Lo que sí ponen en cuestión numerosos especialistas es la propia prueba, bien por la injusticia que puede suponer la diferencia de dificultad de los exámenes de las mismas materias en distintas comunidades —“sigue habiendo desajustes”, señala Veas—, bien por su mera existencia, como plantea el profesor Valle: “Ni gusta a nadie ya, ni sirve para nada. No convence a profesores, ni a estudiantes, ni a padres, ni a universidades…”, asegura.
Una prueba discutida desde el primer día
La selectividad ha sido, de hecho, una prueba discutida desde el primer día, pero la falta de consenso en torno a las alternativas la ha mantenido con vida durante casi cinco décadas. Muchos especialistas defienden que su eliminación generaría más problemas, debido a su efecto igualador de las calificaciones del alumnado.
El porcentaje de aprobados, por otra parte, ha ido aumentando de forma progresiva desde que el actual sistema de acceso a la universidad se implantó en los años setenta. En aquella década, el porcentaje no llegaba al 70% (el año 1978 fue especialmente duro; solo aprobó el 45,8%). A partir de entonces, la proporción fue creciendo lentamente, aunque la comparación plena con lo que sucede hoy día solo es posible a partir del año 2010, cuando empieza a estar disponible el porcentaje de aprobado sobre presentados al examen (anteriormente el porcentaje que puede consultarse es el de alumnos aprobados sobre matriculados en la prueba, que siempre es un poco más bajo).

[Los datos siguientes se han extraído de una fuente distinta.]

Lemma script_success_requires_witness :
  run (script [("Class Name", [PStr "Glioma"; PStr "Pituitary"]);
               ("Grade",      [PStr "II";     PStr "n/a"]);
               ("Volume",     [PInt (2 ^ 64); PInt 3])])
      empty_store
  = Raise TypeError.
Proof.
  apply (proj2 (script_success_requires _) 2 [PStr "Glioma"; PStr "Pituitary"]).
  - lia.
  - repeat constructor.
  - reflexivity.
  - intros name col Hin Hname.
    apply elem_of_cons in Hin as [[= -> ->]|Hin]; [done|].
    apply elem_of_cons in Hin as [[= -> ->]|Hin]; [reflexivity|].
    apply elem_of_cons in Hin as [[= -> ->]|Hin]; [reflexivity|].
    by apply not_elem_of_nil in Hin.
Defined.

(** X13. Whenever the script runs through, the dict it started from is
    still in [data], [df] is the table made from it, and the figure is the
    8 by 6 inch one of line 18, laid out tightly and shown with the axes
    the script labelled. *)
Theorem script_final_store (d : dict) (st : store) :
  run (script d) empty_store = Ok st ->
  v_data st = Some d /\
  (exists table, build_table d = Ok table /\ v_df st = Some table) /\
  gcf st = Some {| figsize := Some (8, 6)%Z; tight := true; shown := true |} /\
  (exists ax, v_ax st = Some ax /\ displayed st = Some ax).
Proof.
  rewrite run_script. intros H. inv_bind H. inv_bind H. injection H as <-.
  simpl. repeat split; eauto.
Qed.

Lemma script_final_store_witness :
  exists st,
    run visualize empty_store = Ok st /\
    v_data st = Some data /\
    gcf st = Some {| figsize := Some (8, 6)%Z; tight := true; shown := true |}.
Proof.
  assert (exists st, run (script data) empty_store = Ok st) as [st Hrun]
    by (vm_compute; eauto).
  destruct (script_final_store data st Hrun) as (Hd & _ & Hfig & _).
  exists st. split; [exact Hrun|]. split; [exact Hd|exact Hfig].
Defined.
(** X21. An opt-out request is respected from then on. After
    [handle_opt_out_request] has returned for a borrower, the change is
    committed, every conversation of that borrower is closed or opted
    out, and no turn for a loan of that borrower gets a reply: whatever
    the session identifier, the channel, the time and the generator, a
    turn that returns gives the blocked response with the opt-out
    reason, records no message and commits nothing. *)
Theorem opt_out_request_is_respected `{py : Python}
    (clock : Clock) (borrower_id : Z) (conversation_id : string)
    (db db1 : Session) (result : OptOutResult.t) :
  ComplianceRequests.handle_opt_out_request clock borrower_id conversation_id db
  = (db1, Ok result) ->
  durable db1 = rows db1
  /\ Forall (fun c : Conversation.t =>
               Conversation.borrower_id c = borrower_id ->
               Conversation.state c
               ∈ [ConversationState.CLOSED; ConversationState.OPTED_OUT])
            (conversations (rows db1))
  /\ forall (env : Env) (compliance_service : ComplianceService.t)
            (self : ConversationService.t) (clock' : Clock) (uuid4 : string)
            (generator : string -> ConversationContext.t -> res AssistantResponse.t)
            (user_message : string) (loan_id : Z) (session_id : string)
            (channel : ConversationChannel.t) (j : nat) (loan : Loan.t)
            (db2 : Session) (response : ConversationResponse.t),
       first (fun l : Loan.t => Loan.id l =? loan_id) (loans (rows db1))
       = Some (j, loan) ->
       Loan.borrower_id loan = borrower_id ->
       ConversationService.process_message env compliance_service self clock'
         uuid4 generator user_message loan_id session_id channel db1
       = (db2, Ok response) ->
       ConversationResponse.ok response = false
       /\ AssistantResponse.message_to_user (ConversationResponse.assistant response)
          = "Contact not allowed at this time: Borrower has opted out of communications"
       /\ durable db2 = durable db1
       /\ messages (rows db2) = messages (rows db1).
Proof.
  intros H.
  destruct (opt_out_request_effect clock borrower_id conversation_id db db1 result H)
    as (k & b & _ & Hfound & Hconvs & _ & Hdurable).
  split; [exact Hdurable |]. split.
  - rewrite Hconvs. apply Forall_fmap, Forall_forall. intros c _. simpl.
    unfold ComplianceRequests.is_open_for.
    destruct (Conversation.borrower_id c =? borrower_id) eqn:Hb; simpl.
    + destruct (bool_decide (Conversation.state c ∈ _)) eqn:Hs; simpl.
      * intros _. apply bool_decide_eq_true in Hs. exact Hs.
      * intros _. apply list_elem_of_In. right. left. reflexivity.
    + intros Heq. apply Z.eqb_neq in Hb. contradiction.
  - intros env compliance_service self clock' uuid4 generator user_message loan_id
           session_id channel j loan db2 response Hloan Hof Hturn.
    rewrite <- Hof in Hfound.
    exact (opted_out_turn env compliance_service self clock' uuid4 generator
             user_message loan_id session_id channel db1 db2 response j loan k _
             (utcnow clock) Hloan Hfound eq_refl Hturn).
Qed.
(** ** Every path of the handler *)

Lemma process_other_topic (cfg : config) (tp payload_text ts : string) (data : json) (n : nat) :
  json_loads payload_text = Return data ->
  tp <> MQTT_TOPIC_STATUS cfg ->
  (tp =? MQTT_TOPIC_ALIVE cfg) && MONITOR_ALIVE cfg = false ->
  process json_loads requests_post cfg tp payload_text ts n = ([], Return tt).
Proof.
  intros Hparse Hstatus Halive. unfold process, bind at 1, loads.
  rewrite Hparse. apply String.eqb_neq in Hstatus. now rewrite Hstatus, Halive.
Qed.

(** Every message either sends nothing, or is a dict on the status topic in
    a notifying arm and sends what the delivery of that arm's message sends. *)
Lemma on_message_posts (cfg : config) (now : datetime) (msg : mqtt_message) (n : nat) :
  posts (fst (on_message json_loads requests_post cfg now msg n)) = []
  \/ exists payload_text items message ok,
      decode_utf8 (payload msg) = Some payload_text
      /\ json_loads payload_text = Return (JObject items)
      /\ topic msg = MQTT_TOPIC_STATUS cfg
      /\ arm_notification
           (status_branch cfg (dict_get items "status" (JString "Unknown")))
           items (strftime now) = Some (message, ok)
      /\ posts (fst (on_message json_loads requests_post cfg now msg n))
         = posts (fst (send_telegram_message requests_post cfg message (Some "HTML") n)).
Proof.
  destruct (decode_utf8 (payload msg)) as [payload_text | ] eqn:Hdecode;
    [ | left; now rewrite on_message_undecodable ].
  assert (Hquiet : forall evs r,
             process json_loads requests_post cfg (topic msg) payload_text (strftime now) n
             = (evs, r) ->
             Forall is_log evs ->
             posts (fst (on_message json_loads requests_post cfg now msg n)) = []).
  { intros evs r Hp Hlogs.
    assert (Hopen := posts_of_logs _ (received_lines_are_logs (topic msg) payload_text)).
    destruct r as [[] | e]; [ | destruct (is_Exception e) eqn:He ].
    - rewrite (on_message_returns _ _ _ _ _ _ Hdecode Hp). cbn [fst].
      now rewrite posts_app, (posts_of_logs _ Hlogs), Hopen.
    - rewrite (on_message_handles _ _ _ _ _ _ _ Hdecode Hp He). cbn [fst].
      now rewrite !posts_app, (posts_of_logs _ Hlogs), Hopen.
    - rewrite (on_message_propagates _ _ _ _ _ _ _ Hdecode Hp He). cbn [fst].
      now rewrite posts_app, (posts_of_logs _ Hlogs), Hopen. }
  destruct (json_loads payload_text) as [data | e] eqn:Hparse;
    [ | left; apply (Hquiet [] (Raise e)); [ now apply process_decoder_error | constructor ] ].
  assert (Hdict : (exists items, data = JObject items) \/ forall items, data <> JObject items).
  { destruct data; try (right; discriminate). left. now eexists. }
  destruct (string_dec (topic msg) (MQTT_TOPIC_STATUS cfg)) as [Hs | Hs].
  - destruct Hdict as [[items ->] | Hnot].
    + destruct (arm_notification
                  (status_branch cfg (dict_get items "status" (JString "Unknown")))
                  items (strftime now)) as [[message ok] | ] eqn:Harm.
      * assert (Hposts := on_message_notifying_posts cfg now msg payload_text items n
                            message ok Hdecode Hparse Hs Harm).
        cbv zeta in Hposts.
        destruct (printable _); [ | now left ].
        right. exists payload_text, items, message, ok. now repeat split.
      * left.
        assert (Hp := process_status_dict cfg now msg payload_text items n Hparse Hs).
        rewrite (handle_status_silent _ _ _ _ _ Harm) in Hp.
        destruct (printable _).
        -- apply (Hquiet _ _ Hp).
           destruct (status_branch cfg _); repeat constructor; eexists; reflexivity.
        -- apply (Hquiet _ _ Hp). constructor.
    + left. apply (Hquiet [] (Raise AttributeError)); [ | constructor ].
      rewrite Hs, (process_status_topic cfg _ _ data n Hparse).
      now apply handle_status_not_a_dict.
  - left. destruct ((topic msg =? MQTT_TOPIC_ALIVE cfg) && MONITOR_ALIVE cfg) eqn:Ha.
    + apply andb_true_iff in Ha. destruct Ha as [Ha Hm]. apply String.eqb_eq in Ha.
      assert (Hp := process_alive_topic cfg (topic msg) payload_text (strftime now)
                      data n Hparse Hs Ha Hm).
      destruct Hdict as [[items ->] | Hnot].
      * rewrite handle_alive_dict in Hp. cbv zeta in Hp.
        destruct (printable _); apply (Hquiet _ _ Hp); repeat constructor.
        eexists; reflexivity.
      * rewrite (handle_alive_not_a_dict data n Hnot) in Hp.
        apply (Hquiet [] (Raise AttributeError) Hp). constructor.
    + apply (Hquiet [] (Return tt)); [ | constructor ].
      now apply process_other_topic with (data := data).
Qed.
(** The four [useState] cells, and the [listFiles()] promises that have
    not settled yet (kept by the runtime, not by the component). *)
Record State := {
  activeIndex : Z;
  viewMode : ViewMode;
  driveFiles : list FileEntry;
  isDriveLoading : bool;
  listPending : nat
}.

Definition initialState : State :=
  {| activeIndex := 0; viewMode := local; driveFiles := [];
     isDriveLoading := false; listPending := 0 |}.

(** A key event, and the commands of the key-binding table the handler
    consults. *)
Record Key := { name : string; ctrl : bool; meta : bool; shift : bool }.

Inductive Command :=
| SAVE_TO_DRIVE | IMPORT_FROM_DRIVE
| MOVE_DOWN | HISTORY_DOWN | MOVE_UP | HISTORY_UP
| OPEN_EXTERNAL_EDITOR | OPEN_FILE_LOCATION.

(** What a handler asks the outside to do. *)
Inductive Cmd :=
| CmdOnClose
| CmdFeedback (level : Level) (msg : string)
| CmdListFiles                                  (* manager.listFiles() *)
| CmdDownloadFile (fileId fileName : string)    (* manager.downloadFile(..) *)
| CmdUploadFile (localFilePath : string)        (* manager.uploadFile(..) *)
| CmdOpenFileInEditor (filePath : string)
| CmdOpenFolder (filePath : string).

Definition isListFiles (c : Cmd) : bool :=
  match c with CmdListFiles => true | _ => false end.

(** What the component reacts to: a key press, or the settlement of a
    promise it is waiting for. *)
Inductive Input :=
| KeyPress (key : Key)
| ListResolved (f : list DriveFile)
| ListRejected (e : Error)
| DownloadResolved (p : string)
| DownloadRejected (e : Error)
| UploadResolved (localFilePath : string)
| UploadRejected (e : Error).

Javier M. Valle rechaza argumentos frecuentes en favor de estas pruebas. Por ejemplo, se refiere al miedo a que las escuelas privadas puedan inflar las notas de sus alumnos de bachillerato, de modo que estén en mejor posición para acceder a las carreras más demandadas: “La nota media de los alumnos de la privada [en selectividad] es más alta que la de los de pública, sus notas no están infladas”, defiende Valle. Asimismo, recalca que la organización de las pruebas de acceso a la universidad es muy cara y que, con porcentajes de aprobados por encima del 90%, no sirven para seleccionar al alumnado que entra a los campus. Admite, eso sí, su labor para ordenar la entrada en la universidad a través de las notas medias —cuando hay más aspirantes que plazas para entrar en una carrera de la universidad pública, entran los que tengan mejor calificación —, pero prefiere otras alternativas, como tener en cuenta las calificaciones de años anteriores al bachillerato. O dividir la prueba en más de un curso, haciendo, por ejemplo, un examen en primero y otro en segundo de bachillerato. “Falta audacia, falta valentía educativa y falta consenso para sacar adelante normas que verdaderamente cambien las cosas. Por eso no se ha cambiado nada, porque nadie se pone de acuerdo en cómo cambiarlo”, concluye.